Nova Scotia's Energy Use Today

On page vii of this section, the authors present a chart, titled "Nova Scotia's Primary Energy Demand", which is reproduced here:

Despite its title, the data in the above chart does not refer to primary energy demand. According to the document (page v), Nova Scotia's primary energy demand in 1999 was 269.4 PJ; the chart shows a value below 180 PJ. It is possible that the chart refers to Nova Scotia's end-use energy demand (page v of the document states that end-use demand in 1999 was 179.0 PJ). End-use energy demand refers to energy that is used by a sector where the energy could have undergone a transformation (for example, coal or oil to electricity). Anyone interested in the total greenhouse gas emissions from Nova Scotia should examine primary rather than end-use energy data.

The authors have completely misunderstood the meaning of the six percent reduction pledged by Canada at Kyoto. Canada pledged a six percent reduction in emissions not a six percent reduction in energy demand (primary or end-use) [3].

This is more than semantics; consider:

• Nova Scotia could maintain its current primary energy demand and reduce its emissions by six percent of 1990 levels through fuel substitution; for example, replacing coal by renewable forms of energy.
• A six percent drop in emissions does not necessarily translate into a six percent drop in a given fuel. For example, because of Nova Scotia's energy mix and the ratio of carbon dioxide emitted by different fuels, a six percent drop in energy-related emissions would require an 18 percent reduction in coal consumption or an eight percent reduction in oil consumption (based upon 1990 primary energy consumption for Nova Scotia [4]).

Global Climate Change

Document pages xxxiii and xxxiv are devoted to the problem of global climate change. The authors of the document present a brief summary of the problem and include a discussion of Nova Scotia's role, in light of Canada's committment to cut its greenhouse gas emissions to 94 percent of 1990 levels by 2008-2012 (in other words, a six percent reduction).

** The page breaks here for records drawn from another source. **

(** Lines of two fields are counted one after the other as long as there
    is room below the threshold. *)
Lemma observe_pairs_room n m good rest t files extra :
  Forall (fun fields => length fields = 2) good ->
  room t (length good + extra) ->
  exists t1,
    observe_pairs np_std n m (good ++ rest) t files
    = observe_pairs np_std n m rest t1 files /\
    room t1 extra /\
    is_baseline_period t1 = is_baseline_period t /\
    response_history t1 = response_history t /\
    maxlen t1 = maxlen t /\
    (is_baseline_period t = true ->
     responses_processed (baseline_metrics t1)
     = responses_processed (baseline_metrics t) + length good) /\
    (is_baseline_period t = false -> baseline_metrics t1 = baseline_metrics t) /\
    grows t t1 /\
    (forall fields, In fields good ->
       freq (key_frequency t) (key_of fields) + 1
       <= freq (key_frequency t1) (key_of fields) /\
       freq (value_frequency t) (value_of fields) + 1
       <= freq (value_frequency t1) (value_of fields)).
Proof.
  intros Hwf. revert t.
  induction Hwf as [|fields more Hlen _ IH]; intros t Hroom.
  - exists t. split; [reflexivity|]. split; [exact Hroom|].
    split; [reflexivity|]. split; [reflexivity|]. split; [reflexivity|].
    split; [intros _; cbn [length]; lia|]. split; [reflexivity|].
    split; [apply grows_refl|]. intros fields [].
  - destruct fields as [|k0 [|v0 [|x tail]]]; try discriminate.
    destruct (observe_pair_counts n m k0 v0 t files)
      as (r1 & t1 & E1 & Hk & Hv & HL & Hh & Hm & Hrp & Hb & _ & Hok).
    assert (Hr : r1 = Ok tt).
    { apply Hok. intros [L Hge]. destruct Hroom as [Hc|Hlt]; [congruence|].
      cbn [length] in Hlt. lia. }
    subst r1.
    assert (Hroom1 : room t1 (length more + extra)).
    { destruct Hroom as [Hc|Hlt]; [left; congruence|].
      destruct (is_baseline_period t) eqn:L; [|left; congruence].
      right. rewrite (Hrp eq_refl). cbn [length] in Hlt. lia. }
    destruct (IH t1 Hroom1)
      as (t2 & E2 & Hroom2 & HL2 & Hh2 & Hm2 & Hrp2 & Hb2 & Hg2 & Hin2).
    exists t2. change (([k0; v0] :: more) ++ rest)
      with ([k0; v0] :: (more ++ rest)).
    cbn [observe_pairs]. rewrite E1.
    split; [exact E2|]. split; [exact Hroom2|].
    split; [congruence|]. split; [congruence|]. split; [congruence|].
    assert (Hg1 : grows t t1).
    { intros k. rewrite Hk, Hv. split; apply freq_incr_le. }
    split.
    { intros L. rewrite Hrp2 by congruence. rewrite (Hrp L). cbn [length]. lia. }
    split.
    { intros L. rewrite Hb2 by congruence. exact (Hb L). }
    split; [exact (grows_trans _ _ _ Hg1 Hg2)|].
    intros fields [<-|Hmore].
    + unfold key_of, value_of. cbn [nth].
      destruct (Hg2 (PyStr.strip k0)) as [Hgk _].
      destruct (Hg2 (PyStr.strip v0)) as [_ Hgv].
      rewrite Hk, freq_incr_same in Hgk. rewrite Hv, freq_incr_same in Hgv.
      split; assumption.
    + destruct (Hin2 fields Hmore) as [Hik Hiv].
      destruct (Hg1 (key_of fields)) as [Hgk _].
      destruct (Hg1 (value_of fields)) as [_ Hgv].
      split; lia.
Qed.

(** With the latch set, the pair that brings the baseline counter to
    [baseline_period] is counted and NameError is raised: the pairs and
    the lines after it are not looked at. *)
Lemma observe_pairs_threshold n m good rest t files :
  Forall (fun fields => length fields = 2) good ->
  is_baseline_period t = true ->
  good <> [] ->
  baseline_period <= responses_processed (baseline_metrics t) + length good ->
  exists t',
    observe_pairs np_std n m (good ++ rest) t files
    = (Raise NameError, t', files) /\
    is_baseline_period t' = true /\
    baseline_period <= responses_processed (baseline_metrics t') /\
    response_history t' = response_history t.
Proof.
  intros Hwf. revert t.
  induction Hwf as [|fields more Hlen _ IH]; intros t L Hne Hge;
    [contradiction|].
  destruct fields as [|k0 [|v0 [|x tail]]]; try discriminate.
  destruct (observe_pair_counts n m k0 v0 t files)
    as (r1 & t1 & E1 & _ & _ & HL & Hh & _ & Hrp & _ & Hraise & Hok).
  change (([k0; v0] :: more) ++ rest) with ([k0; v0] :: (more ++ rest)).
  cbn [observe_pairs]. rewrite E1. specialize (Hrp L).
  destruct (Nat.le_gt_cases baseline_period
              (responses_processed (baseline_metrics t) + 1)) as [Hfull|Hnot].
  - rewrite (Hraise (conj L Hfull)). exists t1.
    split; [reflexivity|]. split; [congruence|]. split; [lia | exact Hh].
  - rewrite Hok by (intros [_ Hc]; lia).
    cbn [length] in Hge.
    destruct (IH t1) as (t' & E & HL' & Hrp' & Hh').
    + congruence.
    + intros ->. cbn [length] in Hge. lia.
    + lia.
    + exists t'. split; [exact E|]. split; [exact HL'|].
      split; [exact Hrp' | congruence].
Qed.

(** A line that does not have two fields ends the loop with ValueError, or
    with NameError when the lines before it reach the threshold; whichever
    it is, only keys and values of the lines before it are counted. *)
Lemma observe_pairs_malformed n m good bad rest t files :
  Forall (fun fields => length fields = 2) good ->
  length bad <> 2 ->
  exists t',
    observe_pairs np_std n m (good ++ bad :: rest) t files
    = (Raise (if reaches_threshold t (length good)
              then NameError else ValueError), t', files) /\
    response_history t' = response_history t.
Proof.
  intros Hwf Hbad. unfold reaches_threshold.
  destruct (is_baseline_period t) eqn:L; cbn [andb].
  - destruct good as [|fields more].
    + cbn [length Nat.ltb Nat.leb andb app observe_pairs].
      rewrite (observe_pair_malformed n m bad t files Hbad). eauto.
    + change (0 <? length (fields :: more))%nat with true. cbn [andb].
      destruct (Nat.leb_spec baseline_period
                  (responses_processed (baseline_metrics t)
                   + length (fields :: more))) as [Hfull|Hnot].
      * destruct (observe_pairs_threshold n m (fields :: more) (bad :: rest)
                    t files Hwf L) as (t' & E & _ & _ & Hh);
          [discriminate | exact Hfull | eauto].
      * destruct (observe_pairs_room n m (fields :: more) (bad :: rest) t files 0
                    Hwf) as (t1 & E & _ & _ & Hh & _).
        { right. lia. }
        rewrite E. cbn [observe_pairs].
        rewrite (observe_pair_malformed n m bad t1 files Hbad). eauto.
  - destruct (observe_pairs_room n m good (bad :: rest) t files 0 Hwf)
      as (t1 & E & _ & _ & Hh & _); [left; exact L|].
    rewrite E. cbn [observe_pairs].
    rewrite (observe_pair_malformed n m bad t1 files Hbad). eauto.
Qed.

Lemma counted_prefix_split pairs :
  Exists (fun fields => length fields <> 2) pairs ->
  Forall (fun fields => length fields = 2) (counted_prefix pairs) /\
  exists bad rest,
    pairs = counted_prefix pairs ++ bad :: rest /\ length bad <> 2.
Proof.
  induction pairs as [|fields more IH]; intros Hex; [inversion Hex|].
  destruct (Nat.eq_dec (length fields) 2) as [Hlen|Hbad].
  - destruct fields as [|k0 [|v0 [|x tail]]]; try discriminate.
    apply Exists_cons in Hex as [Hc|Hex]; [contradiction|].
    destruct (IH Hex) as (Hwf & bad & rest & Heq & Hbad).
    cbn [counted_prefix]. split; [constructor; [reflexivity | exact Hwf]|].
    exists bad, rest. split; [|exact Hbad].
    change (([k0; v0] :: counted_prefix more) ++ bad :: rest)
      with ([k0; v0] :: (counted_prefix more ++ bad :: rest)).
    now rewrite <- Heq.
  - split.
    + destruct fields as [|k0 [|v0 [|x tail]]];
        try (exfalso; apply Hbad; reflexivity); constructor.
    + exists fields, more. split; [|exact Hbad].
      destruct fields as [|k0 [|v0 [|x tail]]];
        try (exfalso; apply Hbad; reflexivity); reflexivity.
Qed.

(** The pairs of a record, across its values. *)
Lemma observe_values_room m values rest t files extra :
  Forall (fun fields => length fields = 2) (concat (map pairs_of_value values)) ->
  room t (length (concat (map pairs_of_value values)) + extra) ->
  exists t1,
    observe_values np_std m (values ++ rest) t files
    = observe_values np_std m rest t1 files /\
    room t1 extra /\
    is_baseline_period t1 = is_baseline_period t /\
    response_history t1 = response_history t /\
    maxlen t1 = maxlen t /\
    (is_baseline_period t = true ->
     responses_processed (baseline_metrics t1)
     = responses_processed (baseline_metrics t)
       + length (concat (map pairs_of_value values))) /\
    (is_baseline_period t = false -> baseline_metrics t1 = baseline_metrics t) /\
    grows t t1 /\
    (forall fields, In fields (concat (map pairs_of_value values)) ->
       freq (key_frequency t) (key_of fields) + 1
       <= freq (key_frequency t1) (key_of fields) /\
       freq (value_frequency t) (value_of fields) + 1
       <= freq (value_frequency t1) (value_of fields)).
Proof.
  revert t. induction values as [|v more IH]; intros t Hwf Hroom.
  - exists t. split; [reflexivity|]. split; [exact Hroom|].
    split; [reflexivity|]. split; [reflexivity|]. split; [reflexivity|].
    split; [intros _; cbn [map concat length]; lia|]. split; [reflexivity|].
    split; [apply grows_refl|]. intros fields [].
  - cbn [map concat] in Hwf, Hroom |- *.
    apply Forall_app in Hwf as [Hwf1 Hwf2].
    rewrite length_app in Hroom |- *.
    destruct (observe_pairs_room (length (pairs_of_value v)) m
                (pairs_of_value v) [] t files
                (length (concat (map pairs_of_value more)) + extra) Hwf1)
      as (t1 & E1 & Hroom1 & HL1 & Hh1 & Hm1 & Hrp1 & Hb1 & Hg1 & Hin1).
    { destruct Hroom as [Hc|Hlt]; [left; exact Hc | right; lia]. }
    rewrite app_nil_r in E1. cbn [observe_pairs] in E1.
    destruct (IH t1 Hwf2 Hroom1)
      as (t2 & E2 & Hroom2 & HL2 & Hh2 & Hm2 & Hrp2 & Hb2 & Hg2 & Hin2).
    exists t2. split.
    { change ((v :: more) ++ rest) with (v :: (more ++ rest)).
      destruct v as [[text|]|]; cbn [observe_values pairs_of_value] in *.
      - rewrite E1. exact E2.
      - injection E1 as <-. exact E2.
      - injection E1 as <-. exact E2. }
    split; [exact Hroom2|].
    split; [congruence|]. split; [congruence|]. split; [congruence|].
    split.
    { intros L. rewrite Hrp2 by congruence. rewrite (Hrp1 L). lia. }
    split.
    { intros L. rewrite Hb2 by congruence. exact (Hb1 L). }
    split; [exact (grows_trans _ _ _ Hg1 Hg2)|].
    intros fields Hin. apply in_app_or in Hin as [Hin|Hin].
    + destruct (Hin1 fields Hin) as [Hik Hiv].
      destruct (Hg2 (key_of fields)) as [Hgk _].
      destruct (Hg2 (value_of fields)) as [_ Hgv].
      split; lia.
    + destruct (Hin2 fields Hin) as [Hik Hiv].
      destruct (Hg1 (key_of fields)) as [Hgk _].
      destruct (Hg1 (value_of fields)) as [_ Hgv].
      split; lia.
Qed.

On page xxxiv, the document states "Nova Scotia's GHG emissions had risen from 19,400 kilotonnes (kt) equivalent of CO$$₂ equivalent to 20,100 kt of CO$$₂ equivalent by 1998. [...] Emissions are estimated to be 21,100 kt of CO$$₂ by 2010. Achieving a 'Kyoto-like' target in the reduction of emissions would require a 16 percent reduction from a business-as-usual forecast."

The "16 percent emissions reduction" is incorrect:

• Nova Scotia's 1990 emissions were, as stated in the document, 19,400 kilotonnes of CO$$₂ equivalent [5].
• To meet the Kyoto target, a six percent reduction is required; six percent of 19,400 kilotonnes is 19,400 × 0.94, or 18,236 kilotonnes.
• Assuming that Nova Scotia's projected emissions of 21,100 kilotonnes by the year 2010 are correct, then the percentage decrease in emissions to meet the Kyoto target must be (21,100 - 18,236) / 21,100 or 13.5 percent.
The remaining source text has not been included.